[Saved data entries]

--------------------------------

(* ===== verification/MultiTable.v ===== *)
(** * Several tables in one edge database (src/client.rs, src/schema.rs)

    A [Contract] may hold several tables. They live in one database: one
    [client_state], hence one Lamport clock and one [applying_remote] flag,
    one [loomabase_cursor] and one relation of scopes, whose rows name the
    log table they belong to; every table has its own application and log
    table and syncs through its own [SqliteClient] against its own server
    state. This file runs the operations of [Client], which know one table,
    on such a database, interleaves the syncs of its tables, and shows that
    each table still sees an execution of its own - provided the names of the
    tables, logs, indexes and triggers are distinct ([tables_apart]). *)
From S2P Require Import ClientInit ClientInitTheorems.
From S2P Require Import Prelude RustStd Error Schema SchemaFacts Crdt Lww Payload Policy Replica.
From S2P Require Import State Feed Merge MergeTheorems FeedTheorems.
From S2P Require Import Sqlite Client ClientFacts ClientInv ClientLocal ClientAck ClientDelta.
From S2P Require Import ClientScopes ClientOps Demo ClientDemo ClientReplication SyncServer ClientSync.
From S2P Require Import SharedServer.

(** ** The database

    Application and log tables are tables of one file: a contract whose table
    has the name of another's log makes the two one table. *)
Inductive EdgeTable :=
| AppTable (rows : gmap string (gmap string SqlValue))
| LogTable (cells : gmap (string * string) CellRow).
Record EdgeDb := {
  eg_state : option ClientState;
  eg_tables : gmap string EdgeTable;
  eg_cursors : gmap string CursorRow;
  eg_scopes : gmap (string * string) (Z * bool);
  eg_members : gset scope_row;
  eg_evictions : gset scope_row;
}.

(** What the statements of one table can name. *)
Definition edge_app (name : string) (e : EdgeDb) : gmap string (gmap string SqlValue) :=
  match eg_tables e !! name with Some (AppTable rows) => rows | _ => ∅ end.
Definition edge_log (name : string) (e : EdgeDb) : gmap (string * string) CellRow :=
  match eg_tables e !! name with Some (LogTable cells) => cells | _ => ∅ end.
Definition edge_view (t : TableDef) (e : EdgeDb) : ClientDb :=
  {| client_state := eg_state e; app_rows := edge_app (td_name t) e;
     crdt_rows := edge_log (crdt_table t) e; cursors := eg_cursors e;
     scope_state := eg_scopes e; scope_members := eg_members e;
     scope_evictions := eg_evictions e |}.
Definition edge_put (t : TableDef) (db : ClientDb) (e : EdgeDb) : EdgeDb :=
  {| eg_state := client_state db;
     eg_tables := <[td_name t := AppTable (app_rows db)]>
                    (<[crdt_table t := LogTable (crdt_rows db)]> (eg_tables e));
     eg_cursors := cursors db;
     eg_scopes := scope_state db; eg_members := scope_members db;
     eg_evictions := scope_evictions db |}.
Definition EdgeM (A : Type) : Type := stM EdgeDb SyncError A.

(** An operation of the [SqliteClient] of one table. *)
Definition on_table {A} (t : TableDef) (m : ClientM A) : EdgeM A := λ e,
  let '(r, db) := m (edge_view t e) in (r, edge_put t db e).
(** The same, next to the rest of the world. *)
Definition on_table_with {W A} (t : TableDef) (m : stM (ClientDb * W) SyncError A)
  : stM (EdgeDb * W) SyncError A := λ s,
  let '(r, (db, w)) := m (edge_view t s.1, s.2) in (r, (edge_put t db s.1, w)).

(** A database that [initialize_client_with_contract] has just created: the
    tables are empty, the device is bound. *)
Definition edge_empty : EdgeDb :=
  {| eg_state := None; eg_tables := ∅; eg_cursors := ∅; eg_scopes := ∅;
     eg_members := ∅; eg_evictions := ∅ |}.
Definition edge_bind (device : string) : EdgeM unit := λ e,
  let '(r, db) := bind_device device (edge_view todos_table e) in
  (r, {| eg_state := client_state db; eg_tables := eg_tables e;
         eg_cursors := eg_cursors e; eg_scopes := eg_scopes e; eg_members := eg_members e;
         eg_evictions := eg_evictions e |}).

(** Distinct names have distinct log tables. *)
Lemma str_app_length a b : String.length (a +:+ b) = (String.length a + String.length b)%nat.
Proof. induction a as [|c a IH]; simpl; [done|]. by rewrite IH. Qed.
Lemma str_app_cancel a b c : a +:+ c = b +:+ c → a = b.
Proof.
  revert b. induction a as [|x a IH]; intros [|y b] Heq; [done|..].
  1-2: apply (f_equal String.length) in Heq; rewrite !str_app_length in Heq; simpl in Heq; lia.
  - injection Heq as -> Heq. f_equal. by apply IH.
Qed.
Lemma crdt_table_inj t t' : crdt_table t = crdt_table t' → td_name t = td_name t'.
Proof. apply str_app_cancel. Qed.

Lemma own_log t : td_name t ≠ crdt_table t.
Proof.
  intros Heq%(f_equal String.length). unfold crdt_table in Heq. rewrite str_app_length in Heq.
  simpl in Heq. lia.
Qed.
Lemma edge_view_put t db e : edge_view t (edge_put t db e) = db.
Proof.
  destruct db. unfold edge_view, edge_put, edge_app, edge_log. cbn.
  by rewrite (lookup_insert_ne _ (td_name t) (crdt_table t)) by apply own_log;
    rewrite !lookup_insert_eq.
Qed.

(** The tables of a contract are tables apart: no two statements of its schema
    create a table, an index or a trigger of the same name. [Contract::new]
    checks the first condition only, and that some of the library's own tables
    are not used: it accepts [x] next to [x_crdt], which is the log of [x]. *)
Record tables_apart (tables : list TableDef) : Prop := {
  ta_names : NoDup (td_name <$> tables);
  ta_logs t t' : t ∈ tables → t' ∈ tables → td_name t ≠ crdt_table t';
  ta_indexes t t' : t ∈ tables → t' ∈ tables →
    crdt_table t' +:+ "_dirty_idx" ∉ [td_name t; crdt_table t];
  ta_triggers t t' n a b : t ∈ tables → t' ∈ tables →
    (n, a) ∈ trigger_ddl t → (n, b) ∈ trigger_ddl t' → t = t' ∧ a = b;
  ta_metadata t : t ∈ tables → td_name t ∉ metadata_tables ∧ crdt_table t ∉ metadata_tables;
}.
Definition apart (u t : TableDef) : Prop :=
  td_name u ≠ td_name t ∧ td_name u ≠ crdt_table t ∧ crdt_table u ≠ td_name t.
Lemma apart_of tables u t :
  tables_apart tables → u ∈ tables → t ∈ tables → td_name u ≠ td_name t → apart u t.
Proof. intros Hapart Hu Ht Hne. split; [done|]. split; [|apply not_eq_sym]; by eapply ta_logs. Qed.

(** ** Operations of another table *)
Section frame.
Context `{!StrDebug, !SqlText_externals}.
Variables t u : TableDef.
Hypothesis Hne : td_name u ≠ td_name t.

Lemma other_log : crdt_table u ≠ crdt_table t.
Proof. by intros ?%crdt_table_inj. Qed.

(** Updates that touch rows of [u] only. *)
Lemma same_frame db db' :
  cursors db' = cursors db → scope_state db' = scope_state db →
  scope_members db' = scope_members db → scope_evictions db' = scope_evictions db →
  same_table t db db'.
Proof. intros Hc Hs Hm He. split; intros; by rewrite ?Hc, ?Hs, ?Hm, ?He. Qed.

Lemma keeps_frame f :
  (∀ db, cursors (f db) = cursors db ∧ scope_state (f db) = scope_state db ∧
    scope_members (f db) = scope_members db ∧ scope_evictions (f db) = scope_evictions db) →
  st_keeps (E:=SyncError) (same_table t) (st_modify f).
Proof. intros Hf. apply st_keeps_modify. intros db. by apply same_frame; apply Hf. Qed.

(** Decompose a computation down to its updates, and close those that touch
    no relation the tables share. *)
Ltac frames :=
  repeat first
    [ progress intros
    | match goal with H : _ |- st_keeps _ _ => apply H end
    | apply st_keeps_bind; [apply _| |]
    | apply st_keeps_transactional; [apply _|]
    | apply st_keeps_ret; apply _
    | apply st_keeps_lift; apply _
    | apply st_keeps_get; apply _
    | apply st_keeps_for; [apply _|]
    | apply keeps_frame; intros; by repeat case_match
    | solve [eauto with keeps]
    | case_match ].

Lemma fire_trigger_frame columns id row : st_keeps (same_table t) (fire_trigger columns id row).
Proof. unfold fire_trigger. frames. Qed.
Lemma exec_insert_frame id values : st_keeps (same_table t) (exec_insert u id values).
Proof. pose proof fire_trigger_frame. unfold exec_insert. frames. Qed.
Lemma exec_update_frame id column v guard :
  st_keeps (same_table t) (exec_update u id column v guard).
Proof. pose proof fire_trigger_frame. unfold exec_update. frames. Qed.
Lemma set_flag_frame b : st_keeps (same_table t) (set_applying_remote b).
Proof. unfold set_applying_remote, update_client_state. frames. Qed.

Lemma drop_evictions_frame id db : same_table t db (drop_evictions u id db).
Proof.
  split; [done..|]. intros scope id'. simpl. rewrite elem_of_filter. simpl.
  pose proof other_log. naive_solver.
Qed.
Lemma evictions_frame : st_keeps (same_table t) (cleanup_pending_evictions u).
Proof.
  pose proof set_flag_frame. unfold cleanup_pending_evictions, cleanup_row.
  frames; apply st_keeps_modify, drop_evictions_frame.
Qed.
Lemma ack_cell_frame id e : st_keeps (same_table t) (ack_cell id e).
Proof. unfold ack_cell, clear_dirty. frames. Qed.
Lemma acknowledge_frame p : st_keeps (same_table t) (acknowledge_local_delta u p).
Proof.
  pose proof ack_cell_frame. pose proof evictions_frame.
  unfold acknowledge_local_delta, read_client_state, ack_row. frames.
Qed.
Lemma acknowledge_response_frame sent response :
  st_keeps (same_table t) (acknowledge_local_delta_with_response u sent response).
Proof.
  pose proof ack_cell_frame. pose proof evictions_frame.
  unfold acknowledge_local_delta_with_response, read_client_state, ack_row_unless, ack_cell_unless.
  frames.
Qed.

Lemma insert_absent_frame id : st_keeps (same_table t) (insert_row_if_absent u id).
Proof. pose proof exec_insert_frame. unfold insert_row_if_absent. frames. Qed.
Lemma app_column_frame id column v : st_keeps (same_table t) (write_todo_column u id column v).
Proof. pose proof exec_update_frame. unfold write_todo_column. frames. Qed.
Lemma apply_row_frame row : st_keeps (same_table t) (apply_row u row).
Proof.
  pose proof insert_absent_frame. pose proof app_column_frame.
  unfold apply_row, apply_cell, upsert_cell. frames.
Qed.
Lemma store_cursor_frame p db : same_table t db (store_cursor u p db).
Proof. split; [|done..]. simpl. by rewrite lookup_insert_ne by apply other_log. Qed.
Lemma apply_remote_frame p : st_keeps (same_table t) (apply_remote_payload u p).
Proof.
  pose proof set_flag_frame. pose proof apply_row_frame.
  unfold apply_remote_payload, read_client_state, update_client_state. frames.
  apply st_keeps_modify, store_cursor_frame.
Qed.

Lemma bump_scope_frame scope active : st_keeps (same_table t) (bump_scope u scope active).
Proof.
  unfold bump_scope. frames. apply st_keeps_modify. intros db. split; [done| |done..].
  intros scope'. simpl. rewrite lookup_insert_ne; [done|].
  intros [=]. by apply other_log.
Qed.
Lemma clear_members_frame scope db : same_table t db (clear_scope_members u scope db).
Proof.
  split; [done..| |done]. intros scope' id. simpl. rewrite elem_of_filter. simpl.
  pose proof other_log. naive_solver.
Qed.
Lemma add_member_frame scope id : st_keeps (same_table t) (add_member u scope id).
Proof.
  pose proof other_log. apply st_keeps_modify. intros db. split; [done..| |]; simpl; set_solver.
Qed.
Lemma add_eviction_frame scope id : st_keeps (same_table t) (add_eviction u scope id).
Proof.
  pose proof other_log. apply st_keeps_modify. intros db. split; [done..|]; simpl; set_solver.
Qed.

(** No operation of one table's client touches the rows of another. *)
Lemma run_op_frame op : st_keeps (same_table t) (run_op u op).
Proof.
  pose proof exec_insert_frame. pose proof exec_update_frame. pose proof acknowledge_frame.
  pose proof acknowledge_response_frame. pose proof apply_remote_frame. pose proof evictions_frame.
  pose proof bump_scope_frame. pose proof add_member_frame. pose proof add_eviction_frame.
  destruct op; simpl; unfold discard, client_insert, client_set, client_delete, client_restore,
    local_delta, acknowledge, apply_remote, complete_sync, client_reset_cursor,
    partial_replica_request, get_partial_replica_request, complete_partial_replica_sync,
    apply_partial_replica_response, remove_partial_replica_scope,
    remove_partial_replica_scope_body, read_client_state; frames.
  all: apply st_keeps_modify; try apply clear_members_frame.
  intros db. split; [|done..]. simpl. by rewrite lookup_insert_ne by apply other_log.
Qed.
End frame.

--------------------------------

__WORK INSTRUCTIONS__:
Extract every line from the records above that contains the word "which".

__RESPONSE BOX__:
    state. This file runs the operations of [Client], which know one table,
    are not used: it accepts [x] next to [x_crdt], which is the log of [x]. *)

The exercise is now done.